The world’s largest auto market and the second-biggest economy globally sees clouds gathering on the horizon, with forecasts of the slowest economical growth since 1990 and predictions that auto sales would only match last-year’s increase.
Last year’s auto deliveries showed signs of growing weak, climbing just 6.9% from the figures tallied back in 2013, when the increase was double at 14 percent – and the anticipated prospects of an even slower market has unsettled the sales networks of foreign automakers. The dealers have united against their partners, claiming that automakers impose unrealistic sales margins if they want to qualify for year-end bonuses and threatened to quit the networks if support was not provided to make up for the lost profit.

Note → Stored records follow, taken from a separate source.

(* ===== verification/Prelude.v ===== *)
(** * A verification of the xfrpc client for ESP32

    xfrpc is a client of the frp reverse proxy: it keeps one connection to an
    frp server, multiplexes streams over it (a yamux dialect), and ties each
    stream to a connection to a local service.  This library models the parts
    of the program that carry its logic and proves what makes them correct.

    ** Parts of the program and where they are modelled

    - [Prelude]: words with their wrap-around ([u8] .. [u64], [i32]), byte
      lists with lengths in [Z] ([zlen], [ztake], [zdrop]), big-endian fields,
      shared tactics.
    - [Endian]: [src/src/common.c] (ntoh64, hton64), the packed structures
      [tcp_mux_header] and [msg_hdr] as bytes on a little-endian machine.
    - [Growth], [Evbuffer]: the byte queues of [src/port/mini_event.c], as an
      array with capacity and length; [Growth] is the doubling loop.
    - [Evp]: the OpenSSL-shaped cipher layer of [src/port/openssl_compat.c] and
      gcm_seal, gcm_open of [src/src/aead_stream.c].  mbedtls is not part of
      the sources: it is the class [Mbedtls], whose laws are the documented
      ones (CFB decryption undoes encryption from the same state, a finished
      GCM tag has 16 bytes, and so on); [Toy.mbedtls] is an instance.
    - [Aead]: the sealed frames of wire protocol v2, [src/src/aead_stream.c],
      against the interface [GcmProvider], which [Evp] implements.
    - [WireV2]: frames, message ids and transcript of [src/src/wire_v2.c].
    - [Digest]: digests, HMAC and PBKDF2 of [src/port/openssl_compat.c] with
      their uses, over the class [MbedtlsMd].
    - [CryptoStream]: [src/src/crypto_stream.c] and the two codecs of
      [src/src/proxy_tcp.c]; snappy is a record of functions.
    - [Coder]: the control channel's coder, [src/src/crypto.c].
    - [World]: the shared state.  The structures of [tcpmux.h], [client.h] and
      [mini_event.c] as records; the heap of clients and of bufferevents as
      finite maps; the registry of streams, the client table and the file-scope
      variables of [tcpmux.c], [client.c] and [control.c]; what the
      environment answers (allocation, connection attempts, random bytes) as a
      function of a counter.  Operations are in the state monad [M], in which
      [None] is undefined behaviour: reading a freed location is [None], so a
      theorem that a run is [Some] says that no freed memory was used.
    - [Mux]: [src/src/tcpmux.c] but for process_data, and the client table of
      [src/src/client.c].
    - [MuxInv], [MuxSafe], [MuxThm]: the invariant [mux_ok] of the shared
      state, specifications of every operation as weakest preconditions, and
      the theorems about the multiplexer.
    - [ProxyTcp]: [src/src/proxy_tcp.c], the life cycle of [src/src/client.c],
      process_data of [src/src/tcpmux.c], and of [src/src/control.c] the
      connections to local services and the start of a work connection.
    - [Frame]: which parts of the state an operation leaves alone.
    - [Demux]: handle_tcp_mux of [src/src/control.c] with its static variables.
    - [ProxySafe], [DemuxSafe]: safety of the data path and of receiving, with
      the interface [HandlerOk] for the message handler.
    - [Forward]: the way from the local service to the server.
    - [StartWork]: the start of a work connection.
    - [DemuxFacts]: how the demultiplexer treats frames that arrive in pieces.
    - [Parsers]: the SOCKS5 address parser and the protocol detection.
    - [Json], [Msg]: JSON values behind the json-c calls of
      [src/port/json_compat.c], and the messages of [src/src/msg.c]: the objects
      the client sends, the fields it reads from the server's messages, the
      authentication key.  Parsing and printing of JSON text, MD5 and the clock
      are functions of the environment ([externals]).
    - [JsonHeap], [JsonOwn], [JsonThm]: the wrappers of [src/port/json_compat.c]
      as a heap with owned and borrowed ones, over the class [Cjson]; the
      ownership rules as an abstract machine; the refinement theorem, and an
      instance of cJSON.
    - [Session]: the control session of [src/src/control.c] for wire protocol
      v1, with the modules the port leaves out replaced by the stubs of
      [src/port/module_stubs.c]: sending in the clear and encrypted, login,
      the handlers of the server's messages, work connections, heartbeat,
      reconnection.  Its state is the record [session] of the world.
    - [Reconnect]: clearing the session and the schedule of reconnections.
    - [SendEnc]: the encrypted control channel over the multiplexer.
    - [ControlSafe]: the session's side of the handler's contract.
    - [Control]: what the server's messages make the session do.
    - [Heartbeat]: what a beat of the heartbeat timer does.
    - [HealthCheck]: [src/src/health_check.c]; what the network and the C library
      answer are arguments of the callbacks, and the life of an entry is a step
      relation.
    - [Ctext]: the text functions of the C library the sources use.
    - [Ini]: the parser of [src/src/ini.c], for any handler.
    - [Toml]: [src/src/toml_parser.c]; the vendored parser is a parameter.
    - [Config], [ConfigThm]: [src/src/config.c] and the start functions of
      [src/port/xfrpc_api.c]: settings and services, both loaders, validation,
      and what a loaded configuration guarantees the session.
    - [NatMsg]: the rest of [src/src/msg.c], the messages of UDP proxies and of
      NAT traversal, and control responses.
    - [MsgOwn]: the same structures as blocks of memory: what is allocated while
      a message is read, and the functions that release it.
    - [EventLoop]: the event loop of [src/port/mini_event.c]: timers,
      bufferevents over a socket or a transport, and the passes of
      event_base_dispatch, with its own view of the bufferevents (sockets,
      timeouts, transport); what the clock, the sockets, the transport and
      select answer is the record [outside], and the callbacks are a parameter.
    - [EventThm]: what the loop asks of callbacks and sockets, and gives.
    - [Tls]: [src/port/mini_event_ssl.c] and [src/port/tls.c]; the codes of
      mbedtls are a record with the documented laws, its answers arguments.
    - [Platform]: the run id, sleeping and log lines of [src/src/utils.c] and
      [src/src/debug.c].
    - [Life]: the client's task from its start to its end, over
      [src/port/xfrpc_api.c], [src/port/esp_platform.c], [src/src/xfrpc.c],
      [src/src/login.c] and [src/src/control.c]; the event loop in between is a
      parameter with a contract.
    - [V2Session], [V2Thm]: the receive side of wire protocol v2 in
      [src/src/control.c], the hello messages of [src/src/wire_v2.c], and what
      reaches the handlers, which are parameters.
    - [V2Send]: the send side of wire protocol v2 over the multiplexer.
    - [Quic]: [src/src/quic_client_transport.c] as built with ngtcp2 and
      libevent (the port builds the stubs at its end): contexts, events and
      buffers in heaps, the table of relays of a context, every callback and
      public function.  What ngtcp2, the sockets and the allocator answer is the
      record [qoutside]; the callbacks ngtcp2 makes during a call are part of
      its answer; the caller's completion callback is a parameter.
    - [QuicSafe], [QuicRun]: the invariant [qinv] of the transport, the
      specification of every operation, and runs of any events and calls.
    - [QuicThm], [QuicUp]: the way from the server and the way to it.
    - [QuicDemo]: a run of the whole transport, and what goes wrong in it.

    ** What the theorems show

    - Queues: the array buffer refines an abstract queue; transfers conserve
      bytes.
    - Ciphers and frames: what is sealed, encrypted or framed comes back, for
      every cutting of the byte stream; nonces are not repeated; the reader is
      total on hostile input; AES-GCM runs in the wrong mode; digests do not
      depend on how a message is handed over.
    - Multiplexer: writes respect flow control and frame limits, closing is
      final, session ids are odd and distinct, control frames cannot corrupt
      the tables.
    - Data path: receiving any bytes is safe and ends, forwarding to the server
      neither loses nor reorders bytes, a reachable service is started safely;
      and the four ways in which the demultiplexer or the start of a work
      connection goes wrong.
    - Parsers: SOCKS5 destinations are read back and incomplete ones wait, a
      connection blocked by protocol detection stays silent; detection decides
      on the first piece, and long names are never answered.
    - Session: the payloads of encrypted messages are what the peer decrypts, in
      order; a reconnection starts from scratch; failed attempts are repeated
      at growing distances, for ever; a beat of the heartbeat notices a silent
      server; messages within the protocol are handled
      safely and reach the service they name; registrations carry the settings;
      and two ways in which the reading of messages goes wrong.
    - Configuration: loading ends in a state the session can work with or in an
      empty one; validation accepts what can be registered; written INI files
      are read back and agree with TOML; TOML values stay within the buffers;
      an empty array is read as an earlier number.
    - Wire protocol v2: the handshake is readable and is what the keys are
      derived from; sealed messages survive the way to the server, and those of
      the server reach the handlers in order for every cutting of the stream;
      two ways in which bytes are lost.
    - Health checks: an entry implements the detector it is meant to be, never
      stops and never overlaps; responses are judged the same in any pieces;
      how long a path may be.

    - Event loop: with callbacks and sockets that keep their side every pass
      ends and uses nothing that was freed, whatever the callbacks free and
      add; timers fire at their time; and two callbacks of the program that do
      not keep their side.
    - TLS: the transport keeps the interface the loop relies on; the setup does
      what the configuration says, and what it does with an authority that
      cannot be read.
    - Life: the task ends with everything released and one last report; a failed
      start, and a second start, go wrong.
    - JSON: programs that follow the ownership rules are safe, read the values
      of [Json] and leave nothing behind.
    - QUIC: no order of events and calls uses anything freed, data waits for
      the handshake, and a relay table is not overrun; streams do not mix and
      their bytes keep their order in both directions; but a relay gives the
      server its own bytes back when the local service is slow.
    - Messages: datagrams are read back and NAT traversal responses are read as
      they stand; what a message was read into is released once and completely,
      but for the name of a started service, which is lost, and the packet of an
      unsupported datagram, which is released twice.

    ** Bounds and fuel

    Loops that are not structural take fuel: [grow] 64 doublings (a capacity of
    at least 1 passes any 64-bit size), [feed_loop] one round per buffered byte
    and one more, [write_loop] one round per byte of the source and one more,
    [demux_loop] one round per byte, [v2_consume_loop] one round per byte and one
    more, [ini_loop] one round per byte and one more, [socks5_loop] three rounds of which two
    can be used, [evbuffer_write] one round per byte and one more;
    [write_direct] has the 100 tries of the code.  In the event loop [recv_loop]
    has one round per byte of the 64 KiB a pass may read and one more (every
    round that goes on brings a byte, unless the call was interrupted, which
    [sockets_ok] leaves out), [send_loop] one round per queued byte and one
    more, [run_timers] one round per linked timer and one more,
    [bev_ssl_drive_handshake] the 8 rounds of the code; the passes of
    [event_base_dispatch] and the rounds of [run_control] are arguments, and the
    theorems hold for all of them.  The loop of [qc_write_udp] in [Quic] runs
    over the answers of ngtcp2, a finite list, and stops at the first that is
    empty or an error; the safety theorem takes [evbuffer_new] to succeed,
    because the code does not check it.  For each there is a lemma that the fuel is enough, and the
    theorems about totality rest on it.  Lengths are bounded where the C code
    has 32-bit or [int] lengths, and the hypothesis says so.

    ** What is not modelled

    Sockets, the clock, mbedtls and TLS records, which are parameters; the text
    of JSON values; name resolution; ngtcp2 and the packets of QUIC, and the
    branches of [src/src/control.c] that use the QUIC transport; visitors and
    the exchange of NAT traversal messages, which the port replaces by stubs;
    the TOML parser and the rest of the vendored code; logging. *)

From stdpp Require Export base tactics numbers list option gmap strings.
From Stdlib Require Export ZArith Lia.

The German group Volkswagen AG counts China as its largest market, so the automaker has pledged to continue its policy of proposing “sensible” sales quotas in order to ensure financial wellbeing. The carmaker announced yesterday it would aim for a “mutually beneficial and sustainable partnership” with its local Chinese dealers, with a spokesperson commenting for Reuters “through close cooperation and constant exchange with our dealerships in China, we constantly develop the VW brand together with our sales partners.” Chinese auto dealers have even complained to the government that automakers proposed the sales targets during a market boom and when the slowdown installed they refused to change them, forcing the sales network to suffer losses because of excessive stock and increased incentives. Earlier this month, the China’s dealers’ association claimed it negotiated with BMW for 5.1 billion yuan (541.1 million pounds) worth of dealer subsidies.